## Exercise goal
Starting at the line containing "(** [a / b] on Python" and ending at the line containing "if cond then py_div a b else Ok 0.", print every line of the material below exactly, both ends included, and stop there.

## Given data
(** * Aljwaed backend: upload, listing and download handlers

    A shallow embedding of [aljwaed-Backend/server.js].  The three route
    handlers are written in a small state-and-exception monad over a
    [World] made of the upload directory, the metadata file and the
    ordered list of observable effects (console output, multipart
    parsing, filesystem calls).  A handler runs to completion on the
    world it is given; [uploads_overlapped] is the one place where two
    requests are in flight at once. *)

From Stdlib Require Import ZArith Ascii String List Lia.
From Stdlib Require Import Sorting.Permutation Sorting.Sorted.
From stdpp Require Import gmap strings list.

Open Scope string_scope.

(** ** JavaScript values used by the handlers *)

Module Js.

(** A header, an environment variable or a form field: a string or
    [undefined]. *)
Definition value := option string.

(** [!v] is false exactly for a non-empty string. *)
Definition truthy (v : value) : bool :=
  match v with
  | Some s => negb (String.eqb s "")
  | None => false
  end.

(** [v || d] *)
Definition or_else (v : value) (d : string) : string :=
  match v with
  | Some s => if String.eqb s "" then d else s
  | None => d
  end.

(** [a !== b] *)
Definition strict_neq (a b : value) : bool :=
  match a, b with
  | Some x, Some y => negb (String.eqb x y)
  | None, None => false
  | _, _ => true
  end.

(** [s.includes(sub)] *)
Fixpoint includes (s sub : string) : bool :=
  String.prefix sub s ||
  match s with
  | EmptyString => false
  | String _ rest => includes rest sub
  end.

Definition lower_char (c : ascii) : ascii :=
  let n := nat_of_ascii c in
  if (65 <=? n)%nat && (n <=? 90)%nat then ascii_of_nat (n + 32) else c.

...

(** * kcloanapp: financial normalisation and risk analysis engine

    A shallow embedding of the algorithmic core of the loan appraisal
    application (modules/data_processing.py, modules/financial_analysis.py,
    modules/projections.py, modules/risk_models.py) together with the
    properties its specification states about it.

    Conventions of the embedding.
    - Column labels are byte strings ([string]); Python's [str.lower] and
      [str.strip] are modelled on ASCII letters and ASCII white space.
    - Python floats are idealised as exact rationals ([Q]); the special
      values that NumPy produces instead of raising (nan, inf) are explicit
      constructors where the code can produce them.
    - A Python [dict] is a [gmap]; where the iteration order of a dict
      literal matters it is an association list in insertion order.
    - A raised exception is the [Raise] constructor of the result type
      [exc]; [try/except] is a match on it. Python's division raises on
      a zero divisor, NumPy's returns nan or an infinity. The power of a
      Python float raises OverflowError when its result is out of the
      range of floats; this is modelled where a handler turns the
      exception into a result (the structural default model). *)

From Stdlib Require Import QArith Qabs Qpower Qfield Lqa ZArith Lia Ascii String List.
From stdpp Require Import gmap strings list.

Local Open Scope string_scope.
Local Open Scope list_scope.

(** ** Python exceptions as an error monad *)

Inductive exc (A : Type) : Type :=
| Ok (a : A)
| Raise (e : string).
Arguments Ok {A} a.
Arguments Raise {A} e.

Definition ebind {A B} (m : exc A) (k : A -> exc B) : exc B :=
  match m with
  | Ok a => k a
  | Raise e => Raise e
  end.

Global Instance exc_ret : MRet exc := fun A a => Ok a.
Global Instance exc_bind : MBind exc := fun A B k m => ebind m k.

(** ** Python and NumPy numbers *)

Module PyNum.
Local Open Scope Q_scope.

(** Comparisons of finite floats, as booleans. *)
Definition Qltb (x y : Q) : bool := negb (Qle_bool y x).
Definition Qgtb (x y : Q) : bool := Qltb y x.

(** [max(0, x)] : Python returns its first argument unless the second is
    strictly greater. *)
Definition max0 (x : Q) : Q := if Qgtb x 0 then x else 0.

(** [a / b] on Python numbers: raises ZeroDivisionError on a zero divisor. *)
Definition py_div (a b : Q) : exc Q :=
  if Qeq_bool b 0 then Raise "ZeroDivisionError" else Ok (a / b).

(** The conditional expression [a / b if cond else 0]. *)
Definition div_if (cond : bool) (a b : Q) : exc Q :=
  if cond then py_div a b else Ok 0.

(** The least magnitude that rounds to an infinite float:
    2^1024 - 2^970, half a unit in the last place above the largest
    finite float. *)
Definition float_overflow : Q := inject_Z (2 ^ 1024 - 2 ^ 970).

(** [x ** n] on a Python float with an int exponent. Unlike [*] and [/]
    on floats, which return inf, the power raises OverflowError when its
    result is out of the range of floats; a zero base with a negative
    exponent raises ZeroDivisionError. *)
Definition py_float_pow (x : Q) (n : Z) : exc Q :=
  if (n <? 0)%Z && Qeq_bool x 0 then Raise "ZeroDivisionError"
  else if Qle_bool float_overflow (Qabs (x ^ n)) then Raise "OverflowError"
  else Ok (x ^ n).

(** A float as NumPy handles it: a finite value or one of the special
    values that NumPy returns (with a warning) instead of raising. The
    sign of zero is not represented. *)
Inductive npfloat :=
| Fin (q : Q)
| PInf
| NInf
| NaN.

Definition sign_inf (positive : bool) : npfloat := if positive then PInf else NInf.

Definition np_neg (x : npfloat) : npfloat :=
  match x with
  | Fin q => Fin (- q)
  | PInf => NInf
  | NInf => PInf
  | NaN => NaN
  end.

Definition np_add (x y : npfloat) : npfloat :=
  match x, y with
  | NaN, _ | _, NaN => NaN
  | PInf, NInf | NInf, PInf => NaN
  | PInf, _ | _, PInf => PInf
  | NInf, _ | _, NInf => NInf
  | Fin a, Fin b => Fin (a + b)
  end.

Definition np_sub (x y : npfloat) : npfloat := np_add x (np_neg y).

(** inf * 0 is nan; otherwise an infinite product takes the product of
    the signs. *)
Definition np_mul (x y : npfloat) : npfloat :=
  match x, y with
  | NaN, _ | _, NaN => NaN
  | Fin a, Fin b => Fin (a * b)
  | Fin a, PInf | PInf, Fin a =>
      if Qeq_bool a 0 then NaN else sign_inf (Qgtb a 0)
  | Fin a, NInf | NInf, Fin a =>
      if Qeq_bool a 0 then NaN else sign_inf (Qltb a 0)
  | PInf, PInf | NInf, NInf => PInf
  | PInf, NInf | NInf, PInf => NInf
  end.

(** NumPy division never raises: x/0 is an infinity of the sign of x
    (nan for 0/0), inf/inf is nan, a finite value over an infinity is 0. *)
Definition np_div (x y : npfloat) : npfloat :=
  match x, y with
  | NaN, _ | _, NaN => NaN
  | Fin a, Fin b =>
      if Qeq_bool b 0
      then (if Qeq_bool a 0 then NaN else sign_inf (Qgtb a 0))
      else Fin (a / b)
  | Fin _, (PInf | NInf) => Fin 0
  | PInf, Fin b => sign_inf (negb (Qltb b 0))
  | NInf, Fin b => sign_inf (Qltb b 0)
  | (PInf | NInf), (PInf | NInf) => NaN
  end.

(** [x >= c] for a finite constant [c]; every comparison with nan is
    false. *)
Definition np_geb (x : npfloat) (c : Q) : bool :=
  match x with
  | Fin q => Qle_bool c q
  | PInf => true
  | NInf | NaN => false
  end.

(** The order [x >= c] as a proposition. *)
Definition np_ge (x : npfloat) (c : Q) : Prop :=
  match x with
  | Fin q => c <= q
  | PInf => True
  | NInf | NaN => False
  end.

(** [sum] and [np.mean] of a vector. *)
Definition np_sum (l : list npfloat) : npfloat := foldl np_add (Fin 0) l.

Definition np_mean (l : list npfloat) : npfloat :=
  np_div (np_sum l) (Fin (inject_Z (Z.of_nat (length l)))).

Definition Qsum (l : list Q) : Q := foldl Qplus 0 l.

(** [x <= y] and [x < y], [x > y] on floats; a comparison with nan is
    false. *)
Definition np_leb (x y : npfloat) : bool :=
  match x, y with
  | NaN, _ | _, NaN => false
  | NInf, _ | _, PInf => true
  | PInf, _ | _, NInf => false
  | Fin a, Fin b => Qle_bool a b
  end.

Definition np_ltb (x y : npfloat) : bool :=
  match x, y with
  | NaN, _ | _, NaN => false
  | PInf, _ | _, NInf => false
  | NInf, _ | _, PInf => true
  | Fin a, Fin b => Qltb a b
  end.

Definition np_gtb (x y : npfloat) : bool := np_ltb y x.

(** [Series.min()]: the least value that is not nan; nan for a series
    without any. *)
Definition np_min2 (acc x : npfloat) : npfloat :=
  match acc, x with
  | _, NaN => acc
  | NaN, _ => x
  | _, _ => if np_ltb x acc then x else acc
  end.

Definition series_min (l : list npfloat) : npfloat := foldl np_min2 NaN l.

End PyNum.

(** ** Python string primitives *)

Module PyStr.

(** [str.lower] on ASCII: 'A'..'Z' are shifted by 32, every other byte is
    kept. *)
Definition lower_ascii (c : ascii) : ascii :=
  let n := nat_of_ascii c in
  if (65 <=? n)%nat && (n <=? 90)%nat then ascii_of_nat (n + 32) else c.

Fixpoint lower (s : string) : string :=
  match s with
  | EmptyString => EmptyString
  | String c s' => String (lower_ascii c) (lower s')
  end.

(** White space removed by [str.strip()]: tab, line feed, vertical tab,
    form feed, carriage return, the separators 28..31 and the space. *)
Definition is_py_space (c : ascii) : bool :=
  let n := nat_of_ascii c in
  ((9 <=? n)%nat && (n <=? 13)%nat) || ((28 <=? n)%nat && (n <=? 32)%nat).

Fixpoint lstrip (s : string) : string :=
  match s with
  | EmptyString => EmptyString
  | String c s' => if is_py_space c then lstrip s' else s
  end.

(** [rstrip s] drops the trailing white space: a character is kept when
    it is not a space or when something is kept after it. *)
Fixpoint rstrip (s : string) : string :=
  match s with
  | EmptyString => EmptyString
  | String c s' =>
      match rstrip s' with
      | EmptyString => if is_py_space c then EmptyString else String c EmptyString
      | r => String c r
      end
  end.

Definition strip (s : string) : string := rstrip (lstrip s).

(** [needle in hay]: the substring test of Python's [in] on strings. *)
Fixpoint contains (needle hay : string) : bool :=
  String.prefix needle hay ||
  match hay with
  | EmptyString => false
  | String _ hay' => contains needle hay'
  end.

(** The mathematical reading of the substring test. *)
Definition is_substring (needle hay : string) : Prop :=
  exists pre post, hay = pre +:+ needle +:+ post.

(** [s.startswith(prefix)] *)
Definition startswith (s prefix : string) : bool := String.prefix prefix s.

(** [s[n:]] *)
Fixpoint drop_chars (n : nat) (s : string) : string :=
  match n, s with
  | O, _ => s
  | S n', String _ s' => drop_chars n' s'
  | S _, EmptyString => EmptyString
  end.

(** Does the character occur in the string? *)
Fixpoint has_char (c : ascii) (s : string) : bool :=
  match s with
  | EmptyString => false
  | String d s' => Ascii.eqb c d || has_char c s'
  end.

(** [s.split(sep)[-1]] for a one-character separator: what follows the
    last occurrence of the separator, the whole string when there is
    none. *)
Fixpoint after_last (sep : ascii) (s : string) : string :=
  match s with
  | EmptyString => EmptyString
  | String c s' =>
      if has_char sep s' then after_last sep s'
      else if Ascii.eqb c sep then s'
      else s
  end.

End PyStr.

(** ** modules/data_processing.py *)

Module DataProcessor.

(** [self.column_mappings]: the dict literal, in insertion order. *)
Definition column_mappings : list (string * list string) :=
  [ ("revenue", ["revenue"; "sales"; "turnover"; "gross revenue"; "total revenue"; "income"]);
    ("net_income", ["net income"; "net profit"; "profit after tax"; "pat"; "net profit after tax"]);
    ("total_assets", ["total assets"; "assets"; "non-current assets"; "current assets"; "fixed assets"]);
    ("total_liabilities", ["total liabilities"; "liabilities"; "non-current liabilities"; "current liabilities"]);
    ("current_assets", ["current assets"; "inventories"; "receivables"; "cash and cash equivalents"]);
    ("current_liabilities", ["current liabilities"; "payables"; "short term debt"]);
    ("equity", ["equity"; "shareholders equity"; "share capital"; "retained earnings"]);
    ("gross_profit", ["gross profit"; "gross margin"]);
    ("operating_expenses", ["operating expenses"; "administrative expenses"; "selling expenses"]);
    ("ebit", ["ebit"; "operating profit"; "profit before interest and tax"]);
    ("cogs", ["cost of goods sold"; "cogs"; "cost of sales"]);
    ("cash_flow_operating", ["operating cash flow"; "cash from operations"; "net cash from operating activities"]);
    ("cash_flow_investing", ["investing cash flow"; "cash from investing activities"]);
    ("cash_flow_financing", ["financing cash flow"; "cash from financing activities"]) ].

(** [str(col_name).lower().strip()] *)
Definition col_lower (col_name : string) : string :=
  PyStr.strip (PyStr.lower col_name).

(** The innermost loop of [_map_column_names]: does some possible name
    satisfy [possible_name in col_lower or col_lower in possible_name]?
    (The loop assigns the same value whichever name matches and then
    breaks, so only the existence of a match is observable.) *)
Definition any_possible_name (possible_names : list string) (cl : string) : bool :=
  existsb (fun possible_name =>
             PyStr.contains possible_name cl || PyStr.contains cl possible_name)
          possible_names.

## Output of the exercise
(** [a / b] on Python numbers: raises ZeroDivisionError on a zero divisor. *)
Definition py_div (a b : Q) : exc Q :=
  if Qeq_bool b 0 then Raise "ZeroDivisionError" else Ok (a / b).

(** The conditional expression [a / b if cond else 0]. *)
Definition div_if (cond : bool) (a b : Q) : exc Q :=
  if cond then py_div a b else Ok 0.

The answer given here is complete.